▶ **WHAT THE TASK ASKS**
Give again, word for word, each line below starting at the one that contains "element that a" and ending at the one that contains "anchors : gmap string Z;".

▶ **RECORDS SUPPLIED**
(** * PyBeam QA: the CT analysis worker and its worksheet handlers

    A shallow embedding of [core/analysis/ct.py] (the [PHANTOM] enumeration,
    [QCTAnalysis] and [QCTAnalysisWorker.analyze]) and of the result handlers
    of [ui/linac_qa/ct_widgets.py] ([analysis_failed], [show_analysis_results],
    [generate_report]), with the properties the specification states about
    them.

    Python objects are modelled as a small universe of dynamic values;
    exceptions are explicit outcomes; the Qt signals of the worker are the
    events of a trace; floats are IEEE binary64 values ([spec_float] of the
    standard library) and [format(x, ".Nf")] is the correctly rounded
    fixed-point rendering of their exact value. *)

From Stdlib Require Import ZArith List String Ascii Bool Lia.
From Stdlib Require Import SpecFloat DecimalString.
Import ListNotations.
Local Open Scope string_scope.
#[local] Set Warnings "-register-all".

(** ** Exceptions and outcomes *)

(** An exception object: its class name, its message and the notes attached
    to it.  Every exception of the model is an instance of [Exception], of a
    class other than [SyntaxError] (whose formatted representation has
    location lines in front of what is modelled here). *)
Record exn : Type := mkExn {
  exn_class : string;
  exn_message : string;
  exn_notes : list string
}.

Definition newline : string := String (ascii_of_nat 10) EmptyString.

Definition newline_char : ascii := ascii_of_nat 10.

(** [s.split(c)] for a one-character separator: the pieces between the
    separators, at least one piece. *)
Fixpoint split_on (c : ascii) (s : string) : list string :=
  match s with
  | EmptyString => [EmptyString]
  | String a rest =>
      if Ascii.eqb a c then EmptyString :: split_on c rest
      else match split_on c rest with
           | piece :: pieces => String a piece :: pieces
           | [] => [String a EmptyString]
           end
  end.

(** The first string of the formatted exception: "Class: message" and a
    newline, with the whole message, or only "Class" and a newline when the
    message is empty. *)
Definition final_exc_line (e : exn) : string :=
  if String.eqb (exn_message e) ""
  then exn_class e ++ newline
  else exn_class e ++ ": " ++ exn_message e ++ newline.

(** The strings a note adds: one per line of the note. *)
Definition note_lines (note : string) : list string :=
  map (fun l => l ++ newline) (split_on newline_char note).

(** [traceback.format_exception_only(err)]: the string "Class: message",
    then the lines of the notes. *)
Definition format_exception_only (e : exn) : list string :=
  final_exc_line e :: flat_map note_lines (exn_notes e).

Definition AttributeError (msg : string) : exn := mkExn "AttributeError" msg [].
Definition TypeError (msg : string) : exn := mkExn "TypeError" msg [].
Definition ValueError (msg : string) : exn := mkExn "ValueError" msg [].
Definition IndexError (msg : string) : exn := mkExn "IndexError" msg [].
Definition OverflowError (msg : string) : exn := mkExn "OverflowError" msg [].
Definition UnboundLocalError (msg : string) : exn :=
  mkExn "UnboundLocalError" msg [].
Definition UnsupportedPhantom (msg : string) : exn :=
  mkExn "UnsupportedPhantom" msg [].

(** The outcome of evaluating a Python expression or statement. *)
Inductive py (A : Type) : Type :=
| Returns (a : A)
| Raises (e : exn).
Arguments Returns {A} a.
Arguments Raises {A} e.

Definition py_bind {A B} (m : py A) (k : A -> py B) : py B :=
  match m with
  | Returns a => k a
  | Raises e => Raises e
  end.

Declare Scope py_scope.
Delimit Scope py_scope with py.
Notation "x <- m ;; k" := (py_bind m (fun x => k))
  (at level 61, m at next level, right associativity) : py_scope.
Notation "m ;;; k" := (py_bind m (fun _ => k))
  (at level 61, right associativity) : py_scope.

(** [xs[-1]] on a list. *)
Definition index_last {A} (xs : list A) : py A :=
  match rev xs with
  | [] => Raises (IndexError "list index out of range")
  | x :: _ => Returns x
  end.

(** ** Floats and fixed-point formatting *)

Definition prec64 : Z := 53.
Definition emax64 : Z := 1024.

(** A decimal literal [n / 10^k] read as a binary64 float: both operands are
    exact, so the correctly rounded quotient is the float nearest to the
    decimal. *)
Definition float_of_Z (n : Z) : spec_float :=
  binary_normalize prec64 emax64 n 0 false.

Definition float_literal (neg : bool) (digits : positive) (k : nat) : spec_float :=
  let q := SFdiv prec64 emax64 (float_of_Z (Zpos digits))
                               (float_of_Z (10 ^ Z.of_nat k)) in
  if neg then SFopp q else q.

(** Nearest integer to [num / den], ties to even ([den > 0], [num >= 0]). *)
Definition div_round_half_even (num den : Z) : Z :=
  let q := (num / den)%Z in
  let r := (num mod den)%Z in
  match (2 * r ?= den)%Z with
  | Lt => q
  | Gt => (q + 1)%Z
  | Eq => if Z.even q then q else (q + 1)%Z
  end.

(** [|x| * 10^p] rounded to the nearest integer, for a finite [x = m * 2^e]. *)
Definition scaled_magnitude (p : nat) (m : positive) (e : Z) : Z :=
  let scaled := (Zpos m * 10 ^ Z.of_nat p)%Z in
  if (0 <=? e)%Z then (scaled * 2 ^ e)%Z
  else div_round_half_even scaled (2 ^ (- e)).

Definition digit_char (d : Z) : ascii := ascii_of_nat (48 + Z.to_nat d).

(** The [p] low decimal digits of [n], most significant first. *)
Fixpoint frac_digits (p : nat) (n : Z) : string :=
  match p with
  | O => ""
  | S p' => frac_digits p' (n / 10) ++ String (digit_char (n mod 10)) ""
  end.

Definition str_of_nonneg (n : Z) : string :=
  NilZero.string_of_uint (N.to_uint (Z.to_N n)).

(** [str(n)] for an integer. *)
Definition str_of_int (n : Z) : string :=
  if (n <? 0)%Z then "-" ++ str_of_nonneg (- n) else str_of_nonneg n.

Definition fixed_digits (p : nat) (n : Z) : string :=
  let ip := str_of_nonneg (n / 10 ^ Z.of_nat p) in
  match p with
  | O => ip
  | _ => ip ++ "." ++ frac_digits p n
  end.

(** [format(x, ".pf")] for a float [x]. *)
Definition format_f (p : nat) (x : spec_float) : string :=
  match x with
  | S754_zero s => (if s then "-" else "") ++ fixed_digits p 0
  | S754_finite s m e =>
      (if s then "-" else "") ++ fixed_digits p (scaled_magnitude p m e)
  | S754_infinity s => if s then "-inf" else "inf"
  | S754_nan => "nan"
  end.


(** ** Python values *)

(** Dictionary keys: strings or integers. *)
Inductive pykey : Type :=
| KStr (s : string)
| KInt (n : Z).

(** The dynamic values the analysis touches: [None], floats, integers,
    booleans, strings, insertion-ordered dictionaries, plain objects (a
    record of attributes, of a class without a [__format__] of its own) and
    bound methods of the external analysis library.  Values of other
    classes, such as [Decimal], are not among them. *)
Inductive pyval : Type :=
| PyNone
| PyFloat (x : spec_float)
| PyInt (n : Z)
| PyBool (b : bool)
| PyStr (s : string)
| PyDict (items : list (pykey * pyval))
| PyObj (attrs : list (string * pyval))
| PyMethod.

Fixpoint assoc {A} (name : string) (attrs : list (string * A)) : option A :=
  match attrs with
  | [] => None
  | (n, v) :: rest => if String.eqb n name then Some v else assoc name rest
  end.

(** [obj.name] *)
Definition getattr (obj : pyval) (name : string) : py pyval :=
  match obj with
  | PyObj attrs =>
      match assoc name attrs with
      | Some v => Returns v
      | None => Raises (AttributeError ("object has no attribute '" ++ name ++ "'"))
      end
  | _ => Raises (AttributeError ("object has no attribute '" ++ name ++ "'"))
  end.

(** [hasattr(obj, name)]: whether [getattr] succeeds. *)
Definition hasattr (obj : pyval) (name : string) : bool :=
  match getattr obj name with
  | Returns _ => true
  | Raises _ => false
  end.

(** [d.items()], [d.keys()] and [d.values()]. *)
Definition dict_items (d : pyval) : py (list (pykey * pyval)) :=
  match d with
  | PyDict items => Returns items
  | _ => Raises (AttributeError "object has no attribute 'items'")
  end.

Definition dict_keys (d : pyval) : py (list pykey) :=
  match d with
  | PyDict items => Returns (map fst items)
  | _ => Raises (AttributeError "object has no attribute 'keys'")
  end.

Definition dict_values (d : pyval) : py (list pyval) :=
  match d with
  | PyDict items => Returns (map snd items)
  | _ => Raises (AttributeError "object has no attribute 'values'")
  end.

(** [f()] for a method of the external library: it returns normally. *)
Definition call (f : pyval) : py unit :=
  match f with
  | PyMethod => Returns tt
  | _ => Raises (TypeError "object is not callable")
  end.

(** [str(k)] for a key, as an f-string field renders it. *)
Definition str_of_key (k : pykey) : string :=
  match k with
  | KStr s => s
  | KInt n => str_of_int n
  end.

Definition key_eqb (k1 k2 : pykey) : bool :=
  match k1, k2 with
  | KStr a, KStr b => String.eqb a b
  | KInt a, KInt b => Z.eqb a b
  | _, _ => false
  end.

(** [float(n)] for an integer: the nearest float, [OverflowError] beyond the
    range of the floats. *)
Definition float_of_int (n : Z) : py spec_float :=
  match float_of_Z n with
  | S754_infinity _ =>
      Raises (OverflowError "int too large to convert to float")
  | x => Returns x
  end.

(** The f-string field [{v:.pf}]: a float is formatted as it is, an integer
    or a boolean as the float it converts to ([OverflowError] for an integer
    beyond the floats); a string raises [ValueError] and [None], a
    dictionary, a plain object or a method raise [TypeError]. *)
Definition format_spec_f (p : nat) (v : pyval) : py string :=
  match v with
  | PyFloat x => Returns (format_f p x)
  | PyInt n => py_bind (float_of_int n) (fun x => Returns (format_f p x))
  | PyBool b =>
      py_bind (float_of_int (if b then 1 else 0))
              (fun x => Returns (format_f p x))
  | PyStr _ => Raises (ValueError "Unknown format code 'f' for object of type 'str'")
  | _ => Raises (TypeError "unsupported format string passed to __format__")
  end.

(** The values [min], [max] and [np.linspace] take as numbers. *)
Definition is_real (v : pyval) : bool :=
  match v with
  | PyFloat _ | PyInt _ | PyBool _ => true
  | _ => false
  end.

(** [for x in xs: acc = body(x, acc)], stopping at the first exception. *)
Fixpoint py_for {A S} (xs : list A) (acc : S) (body : A -> S -> py S) : py S :=
  match xs with
  | [] => Returns acc
  | x :: rest => py_bind (body x acc) (fun acc' => py_for rest acc' body)
  end.

(** [enumerate(xs)] *)
Fixpoint enumerate_from {A} (i : Z) (xs : list A) : list (Z * A) :=
  match xs with
  | [] => []
  | x :: rest => (i, x) :: enumerate_from (i + 1) rest
  end.
Definition enumerate {A} (xs : list A) : list (Z * A) := enumerate_from 0 xs.

(** ** The phantom registry *)

(** [class PHANTOM(enum.Enum)] *)
Inductive PHANTOM : Type :=
| CATPHAN_503
| CATPHAN_504
| CATPHAN_600
| CATPHAN_604.

Definition PHANTOM_value (p : PHANTOM) : string :=
  match p with
  | CATPHAN_503 => "CatPhan 503"
  | CATPHAN_504 => "CatPhan 504"
  | CATPHAN_600 => "CatPhan 600"
  | CATPHAN_604 => "CatPhan 604"
  end.

(** The analyzer classes of the external library. *)
Inductive CatPhan : Type :=
| CatPhan503
| CatPhan504
| CatPhan600
| CatPhan604.

(** What the worker holds in [_phantom_type]: a member of [PHANTOM], or any
    other object ([value_str] is [str(obj.value)] when the object has a
    [value] attribute).  The annotation [phantom_type: PHANTOM] is not
    enforced. *)
Inductive phantom_type : Type :=
| Member (p : PHANTOM)
| NonMember (value_str : option string).

Definition PHANTOM_eqb (a b : PHANTOM) : bool :=
  match a, b with
  | CATPHAN_503, CATPHAN_503 | CATPHAN_504, CATPHAN_504
  | CATPHAN_600, CATPHAN_600 | CATPHAN_604, CATPHAN_604 => true
  | _, _ => false
  end.

(** [self._phantom_type == PHANTOM.X] *)
Definition is_member (pt : phantom_type) (p : PHANTOM) : bool :=
  match pt with
  | Member q => PHANTOM_eqb q p
  | NonMember _ => false
  end.

(** The [if]/[elif]/[else] chain of [analyze] that picks the analyzer class. *)
Definition analyzer_class (pt : phantom_type) : CatPhan :=
  if is_member pt CATPHAN_503 then CatPhan503
  else if is_member pt CATPHAN_504 then CatPhan504
  else if is_member pt CATPHAN_600 then CatPhan600
  else if is_member pt CATPHAN_604 then CatPhan604
  else (* Default to CatPhan504 *) CatPhan504.
(** * ALP serial link adapter: frame codec and session state machine

    Shallow embedding of [alp_msg.py] (class [AlpFrame]) and [alp.py]
    (class [AlpPort]), with the properties of the specification stated
    over it.

    Conventions.
    - A Python [bytes] / [bytearray] value is a [list Z]; its elements are
      the integers Python yields on indexing.  Where a property needs them
      to be octets this is said with [is_bytes].
    - Python integers are [Z]; lengths and indices are [nat].  Every
      subtraction on indices below sits behind a guard of the source that
      keeps it non-negative, so truncated subtraction agrees with Python's.
    - A Python exception is [None] in the [option] monad, and [x ← e; k]
      sequences: the [IndexError] of a read [l[i]] or a store [l[i] = x]
      out of range, and the [KeyError] of [str.format] in
      [__log_discarded_msg].  The state an object is left in when a method
      raises is not modelled.  The codec is proved never to raise.
    - [time.time()] yields IEEE 754 doubles: times are [float], compared
      as the source compares them.  The clock is part of the state: a
      sequence of readings and the number of readings taken so far.
    - Logging is left out where it cannot raise.  [send_generic_alarm]
      and [DownlinkAlarm] rest on the constructor of [SNAPMsg], which is
      not among the sources, and are not embedded. *)

From Stdlib Require Import ZArith List Lia Bool String Ascii.
From Stdlib Require Import Floats Uint63.
From stdpp Require Import base option list.
Import ListNotations.

Local Open Scope nat_scope.

(** ** Python list primitives *)

(** [l[i] = x]: raises out of range. *)
Definition setitem (l : list Z) (i : nat) (x : Z) : option (list Z) :=
  if i <? length l then Some (<[i := x]> l) else None.

(** [l[i:j] = xs], a slice store: never raises, bounds are clamped. *)
Definition setslice (l : list Z) (i j : nat) (xs : list Z) : list Z :=
  take i l ++ xs ++ drop (Nat.max i j) l.

(** [len(range(start, stop, 2))]. *)
Definition range2_len (start stop : nat) : nat := (stop - start + 1) / 2.

(** Octets. *)
Definition is_byte (b : Z) : Prop := (0 <= b < 256)%Z.
Definition is_bytes (l : list Z) : Prop := Forall is_byte l.

(** ** alp_msg.py *)

Module AlpFrame.

Definition SOH : Z := 0x01.
Definition PI1 : Z := 0x41.
Definition PI2 : Z := 0x32.
Definition STX : Z := 0x02.
Definition ETX : Z := 0x03.

(** The loop [for i in range(4, flen - 5)] of [Checksum]. *)
Fixpoint Checksum_loop (n : nat) (frame : list Z) (i : nat)
    (chksum chkpar : Z) : option (Z * Z) :=
  match n with
  | O => Some (chksum, chkpar)
  | S n' =>
      b ← frame !! i;
      Checksum_loop n' frame (S i) (chksum + b)%Z (Z.lxor chkpar b)
  end.

(** [AlpFrame.Checksum]: [(chksum, chkpar)] of a raw frame, [(0, 0)] for
    a frame too short or without its STX or ETX marker. *)
Definition Checksum (frame : list Z) : option (Z * Z) :=
  let flen := length frame in
  if flen <? 10 then Some (0%Z, 0%Z) else
  stx ← frame !! 3;
  if negb (stx =? STX)%Z then Some (0%Z, 0%Z) else
  etx ← frame !! (flen - 5);
  if negb (etx =? ETX)%Z then Some (0%Z, 0%Z) else
  '(chksum, chkpar) ← Checksum_loop (flen - 5 - 4) frame 4 0%Z 0%Z;
  Some (Z.land chksum 0xff, chkpar).

(** [AlpFrame.Encode]. *)
Definition Encode (b : Z) : list Z :=
  let b := Z.land b 0xff in
  [(Z.shiftr b 4 + 0x30)%Z; (Z.land b 0x0f + 0x30)%Z].

(** [AlpFrame.Decode]. *)
Definition Decode (b0 b1 : Z) : option Z :=
  if ((b0 <? 0x30) || (0x3f <? b0) || (b1 <? 0x30) || (0x3f <? b1))%Z
  then None
  else Some (Z.lor (Z.shiftl (b0 - 0x30) 4) (b1 - 0x30)).
Definition placeholderPass (key : string) (el : Element) : Element :=
  if bool_decide (is_Some (dataset el !! (key +:+ "Placeholder")))
  then if truthy (dataset el !! (key +:+ "Placeholder"))
       then set_placeholder
              (default "" (dataset el !! (key +:+ "Placeholder"))) el
       else el
  else el.

(** ** The two visual states of a watched element *)

(** The inline style in which [init] leaves an element, and the one in
    which the callback leaves it. *)
Definition hiddenStyle : AnimationObserver.Style :=
  AnimationObserver.mkStyle "0" "translateY(20px)"
    "opacity 0.6s ease, transform 0.6s ease".

Definition shownStyle : AnimationObserver.Style :=
  AnimationObserver.mkStyle "1" "translateY(0)"
    "opacity 0.6s ease, transform 0.6s ease".

(** The state of one element: hidden and watched, or shown and not
    watched. *)
Definition settled (p : AnimationObserver.Page) (el : nat) : Prop :=
  (AnimationObserver.styleOf p el = hiddenStyle
   ∧ el ∈ AnimationObserver.observed p)
  ∨ (AnimationObserver.styleOf p el = shownStyle
     ∧ el ∉ AnimationObserver.observed p).

(** ** Navigation, smooth scrolling and the contact form *)

Definition set_mobileNavOpen (open : bool) (w : World) : World :=
  mkWorld (currentLanguage w) (blogPosts w) open (localStorage w)
    (navigator_language w) (documentElement_lang w) (document_title w)
    (metaDescription w) (elements w) (blogContainer w) (console w)
    (requests w).

(** The submit button of the contact form, with its label as text. *)
Record SubmitButton : Type := mkSubmitButton {
  button_classList : gset string;
  button_disabled : bool;
  button_textContent : string
}.

(** A call of [window.scrollTo]. *)
Record ScrollRequest : Type := mkScrollRequest {
  scroll_top : Z;
  scroll_behavior : string
}.

(** The parts of the page that the navigation, scrolling and form
    handlers read and write, around the [World] of the controller.  An
    element that a selector may fail to find is an [option]. *)
Record Viewport : Type := mkViewport {
  site : World;
  (* [.nav-toggle]: its [aria-expanded] attribute *)
  navToggle : option (option string);
  (* [.nav-menu]: its class list *)
  navMenu : option (gset string);
  (* [document.body.style.overflow] *)
  body_overflow : string;
  (* [.header]: its [offsetHeight] *)
  header : option Z;
  (* the elements that have an id, with their [offsetTop] *)
  anchors : gmap string Z;
  (* calls of [window.scrollTo] and of [history.pushState], oldest first *)
  scrolls : list ScrollRequest;
  history : list string;
  (* the first [button[type="submit"]] of the form *)
  submitButton : option SubmitButton;
  (* pending [setTimeout] callbacks, oldest first: the delay and the
     [originalText] the callback has captured *)
  timers : list (nat * string)
}.

Definition set_site (w : World) (v : Viewport) : Viewport :=
  mkViewport w (navToggle v) (navMenu v) (body_overflow v) (header v)
    (anchors v) (scrolls v) (history v) (submitButton v) (timers v).
(** * Dane County Elections MCP server: the dispatcher, the API gateway and
      the tool registry of [src/index.ts], embedded and verified.

    The embedding follows the TypeScript source function by function.
    JavaScript strings are Rocq strings (read as UTF-8 text), the argument
    object of a tool call is a finite map from property names to strings
    (the registry declares every property with [type: "string"]), and
    [async] functions are computations in a small monad that threads the
    log of gateway invocations and network fetches and carries JavaScript's
    [throw]. *)

From Stdlib Require Import Ascii String ZArith NArith List Bool Lia.
From Stdlib Require Import DecimalString DecimalN DecimalZ DecimalFacts.
From stdpp Require Import base option gmap strings list.
Import ListNotations.

Local Open Scope string_scope.
Local Open Scope list_scope.

(** ** Characters used by the serializer and the parser *)

Definition QUOTE : ascii := "034"%char.
Definition BACKSLASH : ascii := "\"%char.
Definition LF : ascii := "010"%char.
Definition CR : ascii := "013"%char.
Definition TAB : ascii := "009"%char.
Definition BS : ascii := "008"%char.
Definition FF : ascii := "012"%char.

Definition str1 (c : ascii) : string := String c EmptyString.

(** [String.prototype.includes]. *)
Fixpoint includes (needle hay : string) : bool :=
  String.prefix needle hay
  || match hay with
     | EmptyString => false
     | String _ hay' => includes needle hay'
     end.

(** [Array.prototype.join] on strings. *)
Fixpoint join (sep : string) (parts : list string) : string :=
  match parts with
  | [] => EmptyString
  | [p] => p
  | p :: ps => p +:+ sep +:+ join sep ps
  end.

(** [Number::toString] on the integers: decimal digits, with a leading
    minus sign for the negative ones. *)
Definition N_to_string (n : N) : string :=
  NilEmpty.string_of_uint (N.to_uint n).

Definition Z_to_string (z : Z) : string :=
  match z with
  | Zneg p => String "-" (N_to_string (Npos p))
  | _ => N_to_string (Z.to_N z)
  end.

(** ** JSON values, [JSON.stringify] and [JSON.parse] *)

Module JSON.

(** A JSON value as [response.json()] produces it.  Numbers are the
    integer-valued ones; an object is the list of its own properties in
    property order. *)
Unset Elimination Schemes.
Inductive value : Type :=
| Null
| Bool (b : bool)
| Num (n : Z)
| Str (s : string)
| Arr (elems : list value)
| Obj (props : list (string * value)).
Set Elimination Schemes.

(** *** Serialization (ECMA-262, JSON.stringify with a gap) *)

Definition hex_digit (n : N) : ascii :=
  match n with
  | 0 => "0" | 1 => "1" | 2 => "2" | 3 => "3" | 4 => "4" | 5 => "5"
  | 6 => "6" | 7 => "7" | 8 => "8" | 9 => "9" | 10 => "a" | 11 => "b"
  | 12 => "c" | 13 => "d" | 14 => "e" | _ => "f"
  end%N%char.

(** [UnicodeEscape]: backslash, [u] and four lowercase hex digits. *)
Definition UnicodeEscape (c : ascii) : string :=
  let n := N_of_ascii c in
  String BACKSLASH (String "u" (String "0" (String "0"
    (String (hex_digit (n / 16)) (String (hex_digit (n mod 16)) EmptyString))))).

Definition escape_char (c : ascii) : string :=
  if Ascii.eqb c BS then String BACKSLASH "b"
  else if Ascii.eqb c TAB then String BACKSLASH "t"
  else if Ascii.eqb c LF then String BACKSLASH "n"
  else if Ascii.eqb c FF then String BACKSLASH "f"
  else if Ascii.eqb c CR then String BACKSLASH "r"
  else if Ascii.eqb c QUOTE then String BACKSLASH (str1 QUOTE)
  else if Ascii.eqb c BACKSLASH then String BACKSLASH (str1 BACKSLASH)
  else if (N_of_ascii c <? 32)%N then UnicodeEscape c
  else str1 c.

Fixpoint escape_chars (s : string) : string :=
  match s with
  | EmptyString => EmptyString
  | String c s' => escape_char c +:+ escape_chars s'
  end.

Definition QuoteJSONString (s : string) : string :=
  String QUOTE (escape_chars s +:+ str1 QUOTE).

(** The gap of [JSON.stringify(value, null, 2)]: two spaces. *)
Definition gap : string := "  ".

(** [SerializeJSONProperty], with [SerializeJSONArray] and
    [SerializeJSONObject] inlined; [indent] is the current indentation,
    the [stepback] of the nested calls. *)
Fixpoint SerializeJSONProperty (indent : string) (v : value) : string :=
  match v with
  | Null => "null"
  | Bool true => "true"
  | Bool false => "false"
  | Num n => Z_to_string n
  | Str s => QuoteJSONString s
  | Arr elems =>
      let stepback := indent in
      let indent := indent +:+ gap in
      match elems with
      | [] => "[]"
      | _ =>
          let separator := String "," (String LF indent) in
          let properties :=
            join separator (map (SerializeJSONProperty indent) elems) in
          String "[" (String LF (indent +:+ properties
            +:+ String LF (stepback +:+ "]")))
      end
  | Obj props =>
      let stepback := indent in
      let indent := indent +:+ gap in
      match props with
      | [] => "{}"
      | _ =>
          let separator := String "," (String LF indent) in
          let member (kv : string * value) :=
            QuoteJSONString (fst kv) +:+ ": "
            +:+ SerializeJSONProperty indent (snd kv) in
          let properties := join separator (map member props) in
          String "{" (String LF (indent +:+ properties
            +:+ String LF (stepback +:+ "}")))
      end
  end.

(** [JSON.stringify(v, null, 2)]. *)
Definition stringify (v : value) : string :=
  SerializeJSONProperty EmptyString v.

(** *** Own-property order of a JavaScript object *)

(** An array index: the canonical decimal numeral of an integer below
    [2^32 - 1]. *)
Definition array_index (key : string) : option N :=
  match NilEmpty.uint_of_string key with
  | Some u =>
      let n := N.of_uint u in
      if String.eqb (N_to_string n) key && (n <? 4294967295)%N
      then Some n else None
  | None => None
  end.





(** The keys of an object as the engine enumerates them: array indices
    in ascending order, then the other keys, none twice. *)
Fixpoint other_keys_ok (keys : list string) : bool :=
  match keys with
  | [] => true
  | k :: rest =>
      match array_index k with
      | Some _ => false
      | None => negb (existsb (String.eqb k) rest) && other_keys_ok rest
      end
  end.

Fixpoint key_order_ok (bound : option N) (keys : list string) : bool :=
  match keys with
  | [] => true
  | k :: rest =>
      match array_index k with
      | Some i =>
          match bound with
          | Some b => (b <? i)%N
          | None => true
          end && key_order_ok (Some i) rest
      | None => other_keys_ok keys
      end
  end.


(** *** Parsing (the JSON grammar of ECMA-404) *)



Definition is_digit (c : ascii) : bool :=
  (48 <=? N_of_ascii c)%N && (N_of_ascii c <=? 57)%N.












(** *** Notions used to state the round trip *)







End JSON.

Abbreviation chars := list_ascii_of_string.

(** ** The runtime: thrown values, promises and the network *)

(** What a [throw] carries: an instance of [Error] (or of a subclass such
    as [TypeError] or [SyntaxError]), of which the code reads only the
    [message], or any other value. *)
Inductive thrown : Type :=
| ErrorInstance (message : string)
| NonError (v : JSON.value).

(** [new Error(message)]. *)
Definition new_Error (message : string) : thrown := ErrorInstance message.

(** How an awaited computation settles. *)
Inductive completion (A : Type) : Type :=
| Returned (a : A)
| Thrown (e : thrown).
Arguments Returned {A} a.
Arguments Thrown {A} e.

(** What the process did, in order. *)
Inductive event : Type :=
| Invoked (endpoint : string)                  (* makeApiRequest entered *)
| Fetched (url : string) (headers : list (string * string)).   (* fetch *)

(** An [async] computation: it reads and extends the log of events. *)
Definition Promise (A : Type) : Type := list event -> completion A * list event.

Definition ret {A} (a : A) : Promise A := fun log => (Returned a, log).

Definition throw {A} (e : thrown) : Promise A := fun log => (Thrown e, log).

▶ **EXERCISE ANSWER**
    element that a selector may fail to find is an [option]. *)
Record Viewport : Type := mkViewport {
  site : World;
  (* [.nav-toggle]: its [aria-expanded] attribute *)
  navToggle : option (option string);
  (* [.nav-menu]: its class list *)
  navMenu : option (gset string);
  (* [document.body.style.overflow] *)
  body_overflow : string;
  (* [.header]: its [offsetHeight] *)
  header : option Z;
  (* the elements that have an id, with their [offsetTop] *)
  anchors : gmap string Z;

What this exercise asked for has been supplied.